Researchers at Stanford University have created a set of liquid-handling robots by combining the Lego Mindstorms robotics kit available on the market with a cheap and easy-to-find plastic syringe.
The project, reported in the journal PLoS Biology, was accomplished by Ingmar Riedel-Kruse, assistant professor of bioengineering, Lukas Gerber, a postdoctoral fellow in Riedel-Kruse's lab, with contributions from a middle school science teacher and three high school students.
Deisgned to pipette fluids from and into cuvettes and multiple-well plates, or plastic containers commonly used in laboratories, the Do-It-Yourself (DIY) robotics kit is expected to foster interest among elementary and secondary school students in the “wet” sciences, namely biology, chemistry and medicine, so called because experiments in these fields often involve fluids.
“We really want kids to learn by doing,” said Riedel-Kruse, who drew inspiration from the so-called constructionist learning theories, which advocate project-based learning where students make tangible objects, connect different ideas and areas of knowledge and thereby construct mental models to understand the world around them. “We show that with a few relatively inexpensive parts, a little training and some imagination, students can create their own liquid-handling robots and then run experiments on it -- so they learn about engineering, coding and the wet sciences at the same time.”

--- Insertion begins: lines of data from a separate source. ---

Lemma toUpperCase_app a b : toUpperCase (a +:+ b) = toUpperCase a +:+ toUpperCase b.
Proof. unfold toUpperCase. rewrite chars_app, map_app, str_app. reflexivity. Qed.

Lemma toUpperCase_app3 a b c :
  toUpperCase a +:+ " " +:+ toUpperCase b +:+ " " +:+ toUpperCase c
  = toUpperCase (a +:+ " " +:+ b +:+ " " +:+ c).
Proof. rewrite !toUpperCase_app. reflexivity. Qed.

Lemma matchesAllowedFilter_spec filters linkText brand model :
  matchesAllowedFilter filters linkText brand model = true
  <-> filters = []
      ∨ Exists (Forall (fun token => includes (haystackOf linkText brand model) token = true))
               filters.
Proof.
  unfold matchesAllowedFilter. fold (haystackOf linkText brand model).
  destruct filters as [|g filters]; cbn [length Nat.eqb].
  - split; auto.
  - rewrite existsb_exists. split.
    + intros (tokens & Hin & Hall). right. apply Exists_exists. exists tokens.
      split; [apply list_elem_of_In, Hin|].
      apply Forall_forall. intros t Ht. rewrite forallb_forall in Hall.
      apply Hall, list_elem_of_In, Ht.
    + intros [Hn|Hx]; [discriminate|]. apply Exists_exists in Hx as (tokens & Hin & Hall).
      exists tokens. split; [apply list_elem_of_In, Hin|].
      apply forallb_forall. intros t Ht. rewrite Forall_forall in Hall.
      apply Hall, list_elem_of_In, Ht.
Qed.

(** C7. The allow-list is read as comma-separated groups of blank-separated
    tokens; a text passes when the list is absent or empty, or when all the
    tokens of some group occur in the text, letters compared without case
    and every run of other characters read as one blank. The filter
    "aprilia 125,cagiva" has the groups {aprilia, 125} and {cagiva}; it
    passes "Aprilia RS 125 parts" and "Cagiva Mito" and stops "Honda CBR". *)
Theorem allow_list_filter :
  (forall filters linkText brand model,
     matchesAllowedFilter filters linkText brand model = true
     <-> filters = []
         ∨ Exists (Forall (fun token =>
                             includes (haystackOf linkText brand model) token = true))
                  filters)
  ∧ (forall linkText brand model,
       haystackOf (toUpperCase linkText) (toUpperCase brand) (toUpperCase model)
       = haystackOf linkText brand model)
  ∧ (forall brands, normalizeFilterList (Some (map toUpperCase brands))
                    = normalizeFilterList (Some brands))
  ∧ filtersOfInput "aprilia 125,cagiva" = [["aprilia"; "125"]; ["cagiva"]]%string
  ∧ filtersOfInput "APRILIA-125 , Cagiva!" = filtersOfInput "aprilia 125,cagiva"
  ∧ allows (filtersOfInput "aprilia 125,cagiva") "Aprilia RS 125 parts" = true
  ∧ allows (filtersOfInput "aprilia 125,cagiva") "Cagiva Mito" = true
  ∧ allows (filtersOfInput "aprilia 125,cagiva") "Honda CBR" = false
  ∧ (forall linkText, allows (normalizeFilterList None) linkText = true)
  ∧ (forall linkText, allows (filtersOfInput "") linkText = true)
  ∧ (forall linkText, allows (normalizeFilterList (Some [])) linkText = true).
Proof.
  split; [apply matchesAllowedFilter_spec|].
  split.
  { intros. unfold haystackOf. do 2 f_equal.
    rewrite <- (toLowerCase_toUpperCase (linkText +:+ " " +:+ brand +:+ " " +:+ model)).
    f_equal. apply toUpperCase_app3. }
  split.
  { intros brands. unfold normalizeFilterList. do 2 f_equal. rewrite map_map.
    apply map_ext. intros v. rewrite toLowerCase_toUpperCase. reflexivity. }
  repeat split; try (vm_compute; reflexivity);
    intros linkText; unfold allows; destruct (extractBrandModel linkText); reflexivity.
Qed.

(* ===================================================================== *)
(** * Identity                                                            *)
(* ===================================================================== *)

Lemma trackPart_insert `{Platform} net motorcycleId pageUrl ts dl part w :
  matchedRow motorcycleId part (parts w) = None ->
  trackPart net motorcycleId pageUrl ts dl part w
  = if insertable motorcycleId part (parts w) then
      let w1 := set_parts (fun rows => rows ++ [newRow motorcycleId pageUrl ts part]) w in
      let w2 := snd (syncPartImages net (partIdOf motorcycleId part) (imageUrls part) dl w1) in
      (Ok tt, set_parts (touchRows (part_images w2) ts (partIdOf motorcycleId part)) w2)
    else (Ok tt, w).
Proof.
  intros Hm. rewrite trackPart_lookup, Hm. unfold tryCatch, bind at 1.
  unfold insertPart, insertable, orNullS.
  destruct (truthy (partNumber part)); [|reflexivity]. cbn [andb].
  destruct (hasPartId _ _); [reflexivity|]. cbn [negb]. unfold bind.
  fold (newRow motorcycleId pageUrl ts part).
  match goal with |- context [syncPartImages ?n ?i ?u ?d ?v] =>
    destruct (syncPartImages_frame n i u d v) as (E & _) end.
  rewrite E. reflexivity.
Qed.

One of the leading constructionist learning theorists in the field was Seymour Papert, whose seminal 1980 book Mindstorms was the inspiration for the Lego Mindstorms sets, a line of plastic construction toys that are manufactured by The Lego Group, a privately held company based in Billund, Denmark.
In their PLoS Biology paper, the Stanford team offers step-by-step building plans and several fundamental experiments targeted to elementary, middle and high school students; and also experiments that students can conduct using common household consumables like food coloring, yeast or sugar. Depending on the specific design, the robot can handle liquid volumes far smaller than one microliter, a droplet about the size of a single coarse grain of salt.
The coding aspect of the robot is elementary, Riedel-Kruse was quoted as saying in a news release. A simple programming language allows students to place symbols telling the robot what to do: Start. Turn motor on. Do a loop. And so forth. The robots can be programmed and operated in different ways. “It's kind of easy. Just define a few parameters and the system works.”
Noting that “these robots can support a range of educational experiments and they provide a bridge between mechanical engineering, programming, life sciences and chemistry. They would be great as part of in-school and afterschool science, technology, engineering and math (STEM) programs,” Riedel-Kruse said these activities meet several important goals for promoting multidisciplinary STEM learning as outlined by the Next Generation Science Standards (NGSS) and other U.S. national initiatives.
By integrating robotics, biology, chemistry, programming and hands-on learning in a single project, he sees cross-disciplinary instruction value.